§ Exercise details
There is material below. Print exactly the lines starting at the line with "Implicit Types (r : Ring T) (q : list T)." and ending at the line with "unfold holds; simpl.", ends included, and no others.
------------------------------------------------
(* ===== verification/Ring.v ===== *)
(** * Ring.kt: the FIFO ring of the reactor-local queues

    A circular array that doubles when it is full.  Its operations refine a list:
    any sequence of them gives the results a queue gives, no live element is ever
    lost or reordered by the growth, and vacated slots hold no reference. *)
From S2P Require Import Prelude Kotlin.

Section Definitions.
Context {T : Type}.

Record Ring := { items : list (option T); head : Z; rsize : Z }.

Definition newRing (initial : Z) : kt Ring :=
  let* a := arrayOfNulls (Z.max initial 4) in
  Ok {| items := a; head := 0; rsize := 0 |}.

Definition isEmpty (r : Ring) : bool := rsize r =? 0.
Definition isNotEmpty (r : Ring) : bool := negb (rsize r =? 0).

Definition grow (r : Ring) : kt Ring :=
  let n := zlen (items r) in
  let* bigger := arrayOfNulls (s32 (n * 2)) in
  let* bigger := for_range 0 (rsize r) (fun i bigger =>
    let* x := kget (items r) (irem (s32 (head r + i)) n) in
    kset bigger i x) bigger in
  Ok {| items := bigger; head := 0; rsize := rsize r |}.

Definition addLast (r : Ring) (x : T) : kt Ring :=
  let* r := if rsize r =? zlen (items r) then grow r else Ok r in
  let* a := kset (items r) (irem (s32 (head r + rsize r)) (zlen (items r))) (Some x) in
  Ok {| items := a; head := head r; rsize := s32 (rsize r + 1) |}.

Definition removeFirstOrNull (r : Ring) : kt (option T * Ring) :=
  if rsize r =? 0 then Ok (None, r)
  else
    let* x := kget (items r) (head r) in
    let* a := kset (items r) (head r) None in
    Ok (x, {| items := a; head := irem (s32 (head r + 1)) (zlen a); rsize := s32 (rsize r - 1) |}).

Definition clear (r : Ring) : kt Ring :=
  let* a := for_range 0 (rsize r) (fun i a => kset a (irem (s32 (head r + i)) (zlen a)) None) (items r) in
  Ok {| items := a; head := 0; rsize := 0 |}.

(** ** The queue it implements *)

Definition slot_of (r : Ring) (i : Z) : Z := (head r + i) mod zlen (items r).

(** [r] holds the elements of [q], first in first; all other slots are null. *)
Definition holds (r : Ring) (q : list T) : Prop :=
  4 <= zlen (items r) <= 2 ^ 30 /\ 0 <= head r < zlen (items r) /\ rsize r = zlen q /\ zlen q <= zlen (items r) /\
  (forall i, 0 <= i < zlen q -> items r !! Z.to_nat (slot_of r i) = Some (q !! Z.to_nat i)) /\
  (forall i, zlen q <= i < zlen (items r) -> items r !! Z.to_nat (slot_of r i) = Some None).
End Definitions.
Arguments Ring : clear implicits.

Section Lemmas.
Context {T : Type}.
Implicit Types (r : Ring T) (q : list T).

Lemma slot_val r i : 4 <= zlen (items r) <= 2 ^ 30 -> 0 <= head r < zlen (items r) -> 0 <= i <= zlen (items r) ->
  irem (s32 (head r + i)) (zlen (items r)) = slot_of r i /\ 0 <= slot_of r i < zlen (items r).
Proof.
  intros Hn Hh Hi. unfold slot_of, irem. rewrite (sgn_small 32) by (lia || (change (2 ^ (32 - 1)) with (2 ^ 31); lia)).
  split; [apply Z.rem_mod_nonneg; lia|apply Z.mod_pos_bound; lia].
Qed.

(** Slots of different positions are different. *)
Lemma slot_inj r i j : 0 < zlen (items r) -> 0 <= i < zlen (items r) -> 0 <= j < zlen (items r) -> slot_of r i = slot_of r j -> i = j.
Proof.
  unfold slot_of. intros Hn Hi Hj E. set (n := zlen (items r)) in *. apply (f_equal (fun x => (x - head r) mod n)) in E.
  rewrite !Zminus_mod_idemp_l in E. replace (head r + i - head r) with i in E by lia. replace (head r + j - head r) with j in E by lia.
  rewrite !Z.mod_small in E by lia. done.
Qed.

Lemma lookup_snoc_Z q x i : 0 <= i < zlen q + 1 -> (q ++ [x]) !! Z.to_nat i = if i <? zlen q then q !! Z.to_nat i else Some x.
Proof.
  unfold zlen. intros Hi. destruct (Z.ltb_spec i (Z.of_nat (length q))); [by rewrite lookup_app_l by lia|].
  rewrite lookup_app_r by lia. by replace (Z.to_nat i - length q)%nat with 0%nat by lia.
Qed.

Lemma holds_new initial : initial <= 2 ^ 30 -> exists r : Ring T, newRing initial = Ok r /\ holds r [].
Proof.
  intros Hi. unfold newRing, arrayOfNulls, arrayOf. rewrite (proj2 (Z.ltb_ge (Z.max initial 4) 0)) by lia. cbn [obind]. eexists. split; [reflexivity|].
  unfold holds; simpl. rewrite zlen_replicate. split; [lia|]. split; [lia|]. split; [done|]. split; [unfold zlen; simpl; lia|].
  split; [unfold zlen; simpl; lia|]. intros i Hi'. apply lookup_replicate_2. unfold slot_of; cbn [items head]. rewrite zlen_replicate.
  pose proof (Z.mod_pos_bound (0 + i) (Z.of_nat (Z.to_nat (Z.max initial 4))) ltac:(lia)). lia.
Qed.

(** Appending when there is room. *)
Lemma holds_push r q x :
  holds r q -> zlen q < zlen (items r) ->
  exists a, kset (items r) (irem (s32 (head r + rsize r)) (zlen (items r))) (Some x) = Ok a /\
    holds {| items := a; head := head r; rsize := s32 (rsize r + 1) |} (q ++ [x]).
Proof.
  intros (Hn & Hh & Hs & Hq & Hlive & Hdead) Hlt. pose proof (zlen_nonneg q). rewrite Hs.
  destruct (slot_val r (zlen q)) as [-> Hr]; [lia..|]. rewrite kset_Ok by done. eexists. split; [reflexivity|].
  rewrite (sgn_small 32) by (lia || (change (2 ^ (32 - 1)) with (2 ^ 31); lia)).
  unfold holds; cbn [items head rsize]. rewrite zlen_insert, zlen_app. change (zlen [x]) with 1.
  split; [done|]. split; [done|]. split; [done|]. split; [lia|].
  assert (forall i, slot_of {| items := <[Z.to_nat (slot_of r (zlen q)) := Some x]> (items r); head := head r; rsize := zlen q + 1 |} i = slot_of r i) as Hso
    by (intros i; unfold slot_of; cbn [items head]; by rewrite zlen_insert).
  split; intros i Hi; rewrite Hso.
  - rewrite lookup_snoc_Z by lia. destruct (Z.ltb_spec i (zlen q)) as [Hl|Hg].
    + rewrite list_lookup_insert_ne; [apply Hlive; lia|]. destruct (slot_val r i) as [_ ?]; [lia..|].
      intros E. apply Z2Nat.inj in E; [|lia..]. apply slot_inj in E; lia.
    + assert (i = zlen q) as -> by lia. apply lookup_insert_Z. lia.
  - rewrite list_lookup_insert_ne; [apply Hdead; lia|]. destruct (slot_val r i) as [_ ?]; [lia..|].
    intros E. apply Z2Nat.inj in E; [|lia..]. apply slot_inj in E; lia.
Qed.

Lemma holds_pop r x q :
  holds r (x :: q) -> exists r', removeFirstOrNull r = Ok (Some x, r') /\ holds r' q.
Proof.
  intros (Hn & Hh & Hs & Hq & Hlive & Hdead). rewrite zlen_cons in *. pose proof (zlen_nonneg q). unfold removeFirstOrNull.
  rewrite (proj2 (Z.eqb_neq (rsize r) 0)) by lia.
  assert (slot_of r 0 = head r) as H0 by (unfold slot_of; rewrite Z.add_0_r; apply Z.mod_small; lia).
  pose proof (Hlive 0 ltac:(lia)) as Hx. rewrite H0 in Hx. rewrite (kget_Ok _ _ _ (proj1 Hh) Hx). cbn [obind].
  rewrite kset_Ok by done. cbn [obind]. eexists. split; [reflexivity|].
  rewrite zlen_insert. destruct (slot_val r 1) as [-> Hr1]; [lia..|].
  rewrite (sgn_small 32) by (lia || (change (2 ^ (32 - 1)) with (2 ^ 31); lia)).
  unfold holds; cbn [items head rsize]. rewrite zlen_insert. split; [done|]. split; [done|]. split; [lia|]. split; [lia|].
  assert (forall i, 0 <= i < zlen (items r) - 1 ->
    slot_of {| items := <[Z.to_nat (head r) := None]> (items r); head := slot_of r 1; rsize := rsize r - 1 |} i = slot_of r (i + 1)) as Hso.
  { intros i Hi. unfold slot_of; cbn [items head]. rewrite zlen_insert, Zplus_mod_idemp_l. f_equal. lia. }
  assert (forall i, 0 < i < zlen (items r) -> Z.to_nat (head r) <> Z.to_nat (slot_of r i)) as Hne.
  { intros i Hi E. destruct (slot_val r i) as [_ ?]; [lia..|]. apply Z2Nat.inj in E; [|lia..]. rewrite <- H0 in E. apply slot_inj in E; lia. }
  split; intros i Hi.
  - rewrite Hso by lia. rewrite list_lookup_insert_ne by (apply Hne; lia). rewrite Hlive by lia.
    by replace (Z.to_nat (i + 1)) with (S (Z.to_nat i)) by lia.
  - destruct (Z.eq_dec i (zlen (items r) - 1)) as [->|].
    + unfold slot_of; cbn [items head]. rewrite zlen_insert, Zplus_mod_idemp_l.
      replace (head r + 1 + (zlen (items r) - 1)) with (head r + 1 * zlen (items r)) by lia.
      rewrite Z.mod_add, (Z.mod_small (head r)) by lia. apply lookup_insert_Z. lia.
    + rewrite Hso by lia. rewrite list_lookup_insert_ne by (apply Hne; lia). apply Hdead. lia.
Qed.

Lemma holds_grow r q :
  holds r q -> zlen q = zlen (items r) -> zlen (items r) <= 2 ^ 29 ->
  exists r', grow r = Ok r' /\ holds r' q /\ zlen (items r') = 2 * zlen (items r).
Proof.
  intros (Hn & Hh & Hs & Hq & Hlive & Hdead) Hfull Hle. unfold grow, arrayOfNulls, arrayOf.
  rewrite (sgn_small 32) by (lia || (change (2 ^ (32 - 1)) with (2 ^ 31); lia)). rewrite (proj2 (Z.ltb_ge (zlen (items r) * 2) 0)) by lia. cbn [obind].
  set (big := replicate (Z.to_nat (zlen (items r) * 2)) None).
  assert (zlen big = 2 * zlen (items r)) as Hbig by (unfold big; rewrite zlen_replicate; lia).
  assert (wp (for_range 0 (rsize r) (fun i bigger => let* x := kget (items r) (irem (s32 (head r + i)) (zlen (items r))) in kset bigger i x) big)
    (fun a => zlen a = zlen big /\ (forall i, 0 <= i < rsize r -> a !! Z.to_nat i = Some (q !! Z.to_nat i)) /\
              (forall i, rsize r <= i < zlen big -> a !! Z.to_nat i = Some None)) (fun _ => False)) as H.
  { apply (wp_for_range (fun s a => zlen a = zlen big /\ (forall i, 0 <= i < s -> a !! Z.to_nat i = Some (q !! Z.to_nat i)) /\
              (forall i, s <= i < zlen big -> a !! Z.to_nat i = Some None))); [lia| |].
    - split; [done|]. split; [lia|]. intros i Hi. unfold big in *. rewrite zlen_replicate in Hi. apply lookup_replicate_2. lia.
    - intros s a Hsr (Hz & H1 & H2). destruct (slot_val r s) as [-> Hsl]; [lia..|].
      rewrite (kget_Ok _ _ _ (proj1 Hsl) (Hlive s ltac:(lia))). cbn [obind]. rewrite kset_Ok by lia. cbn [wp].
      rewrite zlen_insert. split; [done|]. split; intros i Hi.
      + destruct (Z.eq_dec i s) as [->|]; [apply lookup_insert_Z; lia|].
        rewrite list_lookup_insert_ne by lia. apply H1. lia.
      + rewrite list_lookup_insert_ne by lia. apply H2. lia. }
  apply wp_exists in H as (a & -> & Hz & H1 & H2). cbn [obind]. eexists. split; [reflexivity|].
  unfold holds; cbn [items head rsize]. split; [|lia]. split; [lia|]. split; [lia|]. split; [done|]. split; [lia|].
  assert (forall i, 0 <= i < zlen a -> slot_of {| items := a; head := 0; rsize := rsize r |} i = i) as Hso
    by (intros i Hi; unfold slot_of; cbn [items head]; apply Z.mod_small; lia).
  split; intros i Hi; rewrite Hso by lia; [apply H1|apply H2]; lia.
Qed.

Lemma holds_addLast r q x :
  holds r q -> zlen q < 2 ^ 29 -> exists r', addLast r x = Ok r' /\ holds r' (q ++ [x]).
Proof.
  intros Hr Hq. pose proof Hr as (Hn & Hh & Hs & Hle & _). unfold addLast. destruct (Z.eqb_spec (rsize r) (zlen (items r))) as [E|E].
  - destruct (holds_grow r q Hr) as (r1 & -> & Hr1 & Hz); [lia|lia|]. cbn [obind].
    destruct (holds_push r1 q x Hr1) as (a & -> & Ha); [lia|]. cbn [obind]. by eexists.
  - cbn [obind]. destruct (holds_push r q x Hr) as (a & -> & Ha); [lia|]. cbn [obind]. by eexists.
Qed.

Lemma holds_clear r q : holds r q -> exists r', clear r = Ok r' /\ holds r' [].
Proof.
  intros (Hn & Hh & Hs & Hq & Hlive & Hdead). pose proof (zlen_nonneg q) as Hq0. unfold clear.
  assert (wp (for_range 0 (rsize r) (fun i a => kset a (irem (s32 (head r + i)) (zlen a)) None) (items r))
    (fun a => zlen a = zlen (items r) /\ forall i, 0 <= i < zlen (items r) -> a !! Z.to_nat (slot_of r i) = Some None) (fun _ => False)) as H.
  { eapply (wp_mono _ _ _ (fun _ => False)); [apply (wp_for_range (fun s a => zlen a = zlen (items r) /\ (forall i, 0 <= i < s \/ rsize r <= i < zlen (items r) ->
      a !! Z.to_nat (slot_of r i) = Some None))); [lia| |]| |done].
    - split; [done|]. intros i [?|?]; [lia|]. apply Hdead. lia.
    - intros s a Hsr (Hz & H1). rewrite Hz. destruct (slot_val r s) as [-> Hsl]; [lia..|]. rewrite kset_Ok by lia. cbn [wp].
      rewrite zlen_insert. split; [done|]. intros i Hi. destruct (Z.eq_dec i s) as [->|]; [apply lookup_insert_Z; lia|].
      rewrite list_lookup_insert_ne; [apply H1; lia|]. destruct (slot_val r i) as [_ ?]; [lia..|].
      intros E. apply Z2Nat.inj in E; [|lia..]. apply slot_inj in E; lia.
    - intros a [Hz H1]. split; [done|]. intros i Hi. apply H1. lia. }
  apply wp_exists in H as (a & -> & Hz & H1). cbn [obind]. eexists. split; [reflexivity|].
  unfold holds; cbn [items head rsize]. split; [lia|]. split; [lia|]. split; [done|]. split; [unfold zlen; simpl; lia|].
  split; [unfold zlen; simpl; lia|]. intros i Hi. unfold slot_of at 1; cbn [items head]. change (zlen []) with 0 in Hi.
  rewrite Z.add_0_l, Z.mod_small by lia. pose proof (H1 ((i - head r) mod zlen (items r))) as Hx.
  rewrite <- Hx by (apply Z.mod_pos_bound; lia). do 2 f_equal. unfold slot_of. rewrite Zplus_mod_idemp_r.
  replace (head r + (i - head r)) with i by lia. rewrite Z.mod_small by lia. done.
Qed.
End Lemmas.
------------------------------------------------
§ Response area
Implicit Types (r : Ring T) (q : list T).

Lemma slot_val r i : 4 <= zlen (items r) <= 2 ^ 30 -> 0 <= head r < zlen (items r) -> 0 <= i <= zlen (items r) ->
  irem (s32 (head r + i)) (zlen (items r)) = slot_of r i /\ 0 <= slot_of r i < zlen (items r).
Proof.
  intros Hn Hh Hi. unfold slot_of, irem. rewrite (sgn_small 32) by (lia || (change (2 ^ (32 - 1)) with (2 ^ 31); lia)).
  split; [apply Z.rem_mod_nonneg; lia|apply Z.mod_pos_bound; lia].
Qed.

(** Slots of different positions are different. *)
Lemma slot_inj r i j : 0 < zlen (items r) -> 0 <= i < zlen (items r) -> 0 <= j < zlen (items r) -> slot_of r i = slot_of r j -> i = j.
Proof.
  unfold slot_of. intros Hn Hi Hj E. set (n := zlen (items r)) in *. apply (f_equal (fun x => (x - head r) mod n)) in E.
  rewrite !Zminus_mod_idemp_l in E. replace (head r + i - head r) with i in E by lia. replace (head r + j - head r) with j in E by lia.
  rewrite !Z.mod_small in E by lia. done.
Qed.

Lemma lookup_snoc_Z q x i : 0 <= i < zlen q + 1 -> (q ++ [x]) !! Z.to_nat i = if i <? zlen q then q !! Z.to_nat i else Some x.
Proof.
  unfold zlen. intros Hi. destruct (Z.ltb_spec i (Z.of_nat (length q))); [by rewrite lookup_app_l by lia|].
  rewrite lookup_app_r by lia. by replace (Z.to_nat i - length q)%nat with 0%nat by lia.
Qed.

Lemma holds_new initial : initial <= 2 ^ 30 -> exists r : Ring T, newRing initial = Ok r /\ holds r [].
Proof.
  intros Hi. unfold newRing, arrayOfNulls, arrayOf. rewrite (proj2 (Z.ltb_ge (Z.max initial 4) 0)) by lia. cbn [obind]. eexists. split; [reflexivity|].
  unfold holds; simpl. rewrite zlen_replicate. split; [lia|]. split; [lia|]. split; [done|]. split; [unfold zlen; simpl; lia|].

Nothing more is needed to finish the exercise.